-- Required work --
Your answer should hold every line of the records below that contains the string "match".

[Source data]
⟨
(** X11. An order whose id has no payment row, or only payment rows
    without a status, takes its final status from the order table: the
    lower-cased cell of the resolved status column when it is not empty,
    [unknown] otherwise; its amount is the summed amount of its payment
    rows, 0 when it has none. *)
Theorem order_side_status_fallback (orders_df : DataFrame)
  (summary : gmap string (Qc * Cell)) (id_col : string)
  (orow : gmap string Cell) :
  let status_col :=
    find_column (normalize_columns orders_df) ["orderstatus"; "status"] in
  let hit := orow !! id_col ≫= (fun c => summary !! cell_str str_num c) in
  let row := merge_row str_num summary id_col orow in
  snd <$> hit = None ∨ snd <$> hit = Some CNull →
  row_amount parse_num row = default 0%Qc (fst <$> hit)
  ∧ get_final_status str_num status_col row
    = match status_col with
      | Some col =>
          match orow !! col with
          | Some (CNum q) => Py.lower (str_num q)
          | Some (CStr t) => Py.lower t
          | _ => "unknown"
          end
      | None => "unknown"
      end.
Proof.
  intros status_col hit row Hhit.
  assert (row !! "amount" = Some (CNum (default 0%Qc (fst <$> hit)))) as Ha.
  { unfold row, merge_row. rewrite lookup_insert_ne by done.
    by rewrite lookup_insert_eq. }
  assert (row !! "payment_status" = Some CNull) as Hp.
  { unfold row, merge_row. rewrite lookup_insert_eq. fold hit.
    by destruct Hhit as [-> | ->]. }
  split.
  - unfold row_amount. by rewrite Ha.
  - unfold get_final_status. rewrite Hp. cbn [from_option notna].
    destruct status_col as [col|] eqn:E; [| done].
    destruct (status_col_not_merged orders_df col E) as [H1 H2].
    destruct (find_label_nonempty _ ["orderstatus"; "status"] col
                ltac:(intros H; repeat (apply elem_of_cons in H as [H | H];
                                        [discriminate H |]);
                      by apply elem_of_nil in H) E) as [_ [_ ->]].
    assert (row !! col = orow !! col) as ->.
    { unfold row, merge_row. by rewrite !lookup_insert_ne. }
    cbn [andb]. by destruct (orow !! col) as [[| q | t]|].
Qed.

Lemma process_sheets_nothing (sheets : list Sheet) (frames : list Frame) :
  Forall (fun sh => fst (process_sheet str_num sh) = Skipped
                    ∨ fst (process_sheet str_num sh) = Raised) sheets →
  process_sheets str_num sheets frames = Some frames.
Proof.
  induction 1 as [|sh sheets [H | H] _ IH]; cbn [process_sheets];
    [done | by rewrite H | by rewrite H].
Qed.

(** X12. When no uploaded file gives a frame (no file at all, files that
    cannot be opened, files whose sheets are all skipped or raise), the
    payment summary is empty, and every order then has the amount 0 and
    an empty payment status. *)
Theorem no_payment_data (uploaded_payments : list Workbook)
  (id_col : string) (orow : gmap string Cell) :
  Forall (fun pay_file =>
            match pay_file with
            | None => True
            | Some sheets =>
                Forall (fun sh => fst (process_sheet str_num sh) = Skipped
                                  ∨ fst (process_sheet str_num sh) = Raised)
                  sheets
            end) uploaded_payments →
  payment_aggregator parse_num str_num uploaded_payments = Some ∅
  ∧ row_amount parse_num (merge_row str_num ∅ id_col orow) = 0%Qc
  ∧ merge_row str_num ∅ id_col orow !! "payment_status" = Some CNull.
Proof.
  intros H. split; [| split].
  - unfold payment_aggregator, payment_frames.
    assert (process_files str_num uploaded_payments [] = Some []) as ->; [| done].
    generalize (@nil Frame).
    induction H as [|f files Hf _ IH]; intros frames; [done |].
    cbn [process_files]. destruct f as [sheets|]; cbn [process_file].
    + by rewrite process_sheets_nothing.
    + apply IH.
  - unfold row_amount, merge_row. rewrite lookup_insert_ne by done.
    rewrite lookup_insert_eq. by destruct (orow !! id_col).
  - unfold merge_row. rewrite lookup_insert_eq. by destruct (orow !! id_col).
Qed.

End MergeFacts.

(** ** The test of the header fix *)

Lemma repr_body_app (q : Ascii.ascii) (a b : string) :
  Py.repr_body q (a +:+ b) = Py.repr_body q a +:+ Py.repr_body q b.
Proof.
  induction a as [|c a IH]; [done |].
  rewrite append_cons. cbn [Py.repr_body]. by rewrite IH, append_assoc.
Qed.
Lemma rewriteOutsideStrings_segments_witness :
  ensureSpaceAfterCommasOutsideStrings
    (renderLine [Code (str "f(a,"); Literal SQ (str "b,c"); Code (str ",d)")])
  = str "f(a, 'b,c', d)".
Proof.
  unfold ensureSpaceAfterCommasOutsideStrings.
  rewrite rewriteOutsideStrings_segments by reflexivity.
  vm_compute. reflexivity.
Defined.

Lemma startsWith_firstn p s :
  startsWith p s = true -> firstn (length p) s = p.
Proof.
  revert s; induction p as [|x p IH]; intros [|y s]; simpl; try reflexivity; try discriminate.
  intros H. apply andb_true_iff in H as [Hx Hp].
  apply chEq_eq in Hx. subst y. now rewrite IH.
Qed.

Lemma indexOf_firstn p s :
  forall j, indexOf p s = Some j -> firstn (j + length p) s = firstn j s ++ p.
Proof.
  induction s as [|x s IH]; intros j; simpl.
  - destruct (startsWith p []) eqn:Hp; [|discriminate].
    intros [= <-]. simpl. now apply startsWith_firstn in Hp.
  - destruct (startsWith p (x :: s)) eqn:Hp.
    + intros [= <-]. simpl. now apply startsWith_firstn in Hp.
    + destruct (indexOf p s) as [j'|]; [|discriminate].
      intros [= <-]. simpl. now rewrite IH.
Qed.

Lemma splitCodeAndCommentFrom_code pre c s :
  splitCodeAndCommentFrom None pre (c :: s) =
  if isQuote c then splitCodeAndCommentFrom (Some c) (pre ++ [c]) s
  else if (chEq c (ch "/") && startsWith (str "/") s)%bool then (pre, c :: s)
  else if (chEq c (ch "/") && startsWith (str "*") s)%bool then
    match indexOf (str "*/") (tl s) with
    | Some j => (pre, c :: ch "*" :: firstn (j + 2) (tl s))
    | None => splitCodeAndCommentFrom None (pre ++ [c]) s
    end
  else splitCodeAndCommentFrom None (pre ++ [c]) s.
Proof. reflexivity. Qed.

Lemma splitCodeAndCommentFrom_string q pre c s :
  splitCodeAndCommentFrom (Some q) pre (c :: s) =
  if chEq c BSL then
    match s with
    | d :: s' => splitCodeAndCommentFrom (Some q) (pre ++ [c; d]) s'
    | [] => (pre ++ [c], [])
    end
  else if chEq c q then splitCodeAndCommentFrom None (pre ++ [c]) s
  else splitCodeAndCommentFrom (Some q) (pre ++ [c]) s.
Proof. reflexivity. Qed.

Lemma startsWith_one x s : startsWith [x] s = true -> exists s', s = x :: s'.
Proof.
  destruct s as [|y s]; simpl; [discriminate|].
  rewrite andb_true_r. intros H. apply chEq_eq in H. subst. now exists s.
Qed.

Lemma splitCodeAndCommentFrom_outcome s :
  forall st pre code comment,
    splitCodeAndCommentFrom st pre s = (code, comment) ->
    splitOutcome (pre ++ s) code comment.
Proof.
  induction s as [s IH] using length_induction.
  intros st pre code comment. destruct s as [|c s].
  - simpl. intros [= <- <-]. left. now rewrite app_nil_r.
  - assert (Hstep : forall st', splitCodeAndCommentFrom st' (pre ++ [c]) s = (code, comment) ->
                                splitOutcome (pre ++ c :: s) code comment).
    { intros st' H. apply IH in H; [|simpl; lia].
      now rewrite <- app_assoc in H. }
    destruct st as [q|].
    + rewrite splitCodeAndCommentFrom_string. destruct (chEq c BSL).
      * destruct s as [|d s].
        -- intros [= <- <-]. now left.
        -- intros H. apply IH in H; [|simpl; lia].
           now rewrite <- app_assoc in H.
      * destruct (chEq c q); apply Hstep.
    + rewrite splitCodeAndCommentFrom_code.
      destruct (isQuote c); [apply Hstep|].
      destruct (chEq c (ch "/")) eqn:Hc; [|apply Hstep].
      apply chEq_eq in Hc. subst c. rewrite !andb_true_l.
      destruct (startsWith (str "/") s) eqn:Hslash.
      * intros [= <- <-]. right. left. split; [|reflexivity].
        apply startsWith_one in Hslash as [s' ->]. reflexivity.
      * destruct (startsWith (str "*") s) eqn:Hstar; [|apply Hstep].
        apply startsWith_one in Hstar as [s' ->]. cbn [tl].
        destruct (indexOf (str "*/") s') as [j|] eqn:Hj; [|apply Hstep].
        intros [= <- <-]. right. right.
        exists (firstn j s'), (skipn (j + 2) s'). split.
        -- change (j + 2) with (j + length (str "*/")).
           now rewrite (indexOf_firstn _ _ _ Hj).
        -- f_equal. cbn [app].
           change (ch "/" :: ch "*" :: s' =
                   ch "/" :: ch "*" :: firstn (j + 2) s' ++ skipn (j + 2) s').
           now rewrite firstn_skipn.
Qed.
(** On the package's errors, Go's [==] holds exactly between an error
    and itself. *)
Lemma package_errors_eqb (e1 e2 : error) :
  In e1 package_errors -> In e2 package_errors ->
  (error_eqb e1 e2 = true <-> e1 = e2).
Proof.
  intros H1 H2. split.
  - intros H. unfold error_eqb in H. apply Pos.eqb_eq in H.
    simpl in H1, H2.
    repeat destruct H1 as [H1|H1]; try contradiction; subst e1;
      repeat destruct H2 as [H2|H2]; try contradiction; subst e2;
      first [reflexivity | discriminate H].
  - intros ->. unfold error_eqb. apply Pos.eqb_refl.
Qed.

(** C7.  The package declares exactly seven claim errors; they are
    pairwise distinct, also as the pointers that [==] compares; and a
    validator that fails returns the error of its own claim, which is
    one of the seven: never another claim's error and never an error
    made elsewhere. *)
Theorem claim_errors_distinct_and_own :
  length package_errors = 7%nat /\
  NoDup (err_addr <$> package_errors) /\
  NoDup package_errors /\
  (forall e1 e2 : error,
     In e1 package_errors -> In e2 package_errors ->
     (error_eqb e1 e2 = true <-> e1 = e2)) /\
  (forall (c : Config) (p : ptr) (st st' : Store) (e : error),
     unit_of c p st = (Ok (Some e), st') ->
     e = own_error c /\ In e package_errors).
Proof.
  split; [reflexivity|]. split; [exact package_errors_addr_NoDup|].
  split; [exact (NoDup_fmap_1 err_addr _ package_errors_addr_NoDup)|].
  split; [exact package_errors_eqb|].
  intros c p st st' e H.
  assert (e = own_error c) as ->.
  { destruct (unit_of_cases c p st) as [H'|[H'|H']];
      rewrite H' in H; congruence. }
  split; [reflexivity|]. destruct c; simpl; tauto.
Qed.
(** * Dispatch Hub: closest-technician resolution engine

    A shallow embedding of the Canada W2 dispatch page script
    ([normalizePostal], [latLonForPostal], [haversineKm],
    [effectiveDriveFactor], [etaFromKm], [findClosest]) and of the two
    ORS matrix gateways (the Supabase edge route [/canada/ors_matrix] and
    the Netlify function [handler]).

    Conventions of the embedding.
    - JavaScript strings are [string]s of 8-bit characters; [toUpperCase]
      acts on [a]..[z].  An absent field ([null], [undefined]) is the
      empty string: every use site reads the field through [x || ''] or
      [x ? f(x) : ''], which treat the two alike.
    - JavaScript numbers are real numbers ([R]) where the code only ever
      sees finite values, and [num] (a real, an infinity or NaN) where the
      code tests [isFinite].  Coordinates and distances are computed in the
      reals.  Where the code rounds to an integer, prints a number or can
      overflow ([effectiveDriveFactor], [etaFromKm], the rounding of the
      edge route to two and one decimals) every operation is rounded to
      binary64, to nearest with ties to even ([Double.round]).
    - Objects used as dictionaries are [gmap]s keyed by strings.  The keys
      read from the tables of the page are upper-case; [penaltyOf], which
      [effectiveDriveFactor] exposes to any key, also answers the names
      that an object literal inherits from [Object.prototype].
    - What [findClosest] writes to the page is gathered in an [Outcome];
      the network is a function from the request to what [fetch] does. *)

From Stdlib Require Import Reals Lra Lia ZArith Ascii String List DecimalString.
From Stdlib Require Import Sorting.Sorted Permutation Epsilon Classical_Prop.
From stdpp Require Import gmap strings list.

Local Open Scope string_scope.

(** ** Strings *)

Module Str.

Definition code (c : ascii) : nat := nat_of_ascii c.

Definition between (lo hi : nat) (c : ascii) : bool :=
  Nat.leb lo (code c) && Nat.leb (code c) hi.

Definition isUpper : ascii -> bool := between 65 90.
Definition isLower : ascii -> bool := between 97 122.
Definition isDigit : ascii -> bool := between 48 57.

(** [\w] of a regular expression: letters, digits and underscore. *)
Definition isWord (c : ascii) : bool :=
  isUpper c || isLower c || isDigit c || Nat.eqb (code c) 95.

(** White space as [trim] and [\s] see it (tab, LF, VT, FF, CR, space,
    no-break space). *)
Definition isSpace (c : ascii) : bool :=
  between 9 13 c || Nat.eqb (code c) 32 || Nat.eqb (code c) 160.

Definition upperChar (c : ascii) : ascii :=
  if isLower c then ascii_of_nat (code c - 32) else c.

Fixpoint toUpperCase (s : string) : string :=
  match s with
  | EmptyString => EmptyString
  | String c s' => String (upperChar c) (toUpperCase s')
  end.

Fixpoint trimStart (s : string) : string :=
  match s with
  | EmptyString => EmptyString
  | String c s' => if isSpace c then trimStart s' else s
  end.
⟩
-- Problem solution --
    = match status_col with
          match orow !! col with
            match pay_file with
    match indexOf (str "*/") (tl s) with
    match s with
  match s with
  match s with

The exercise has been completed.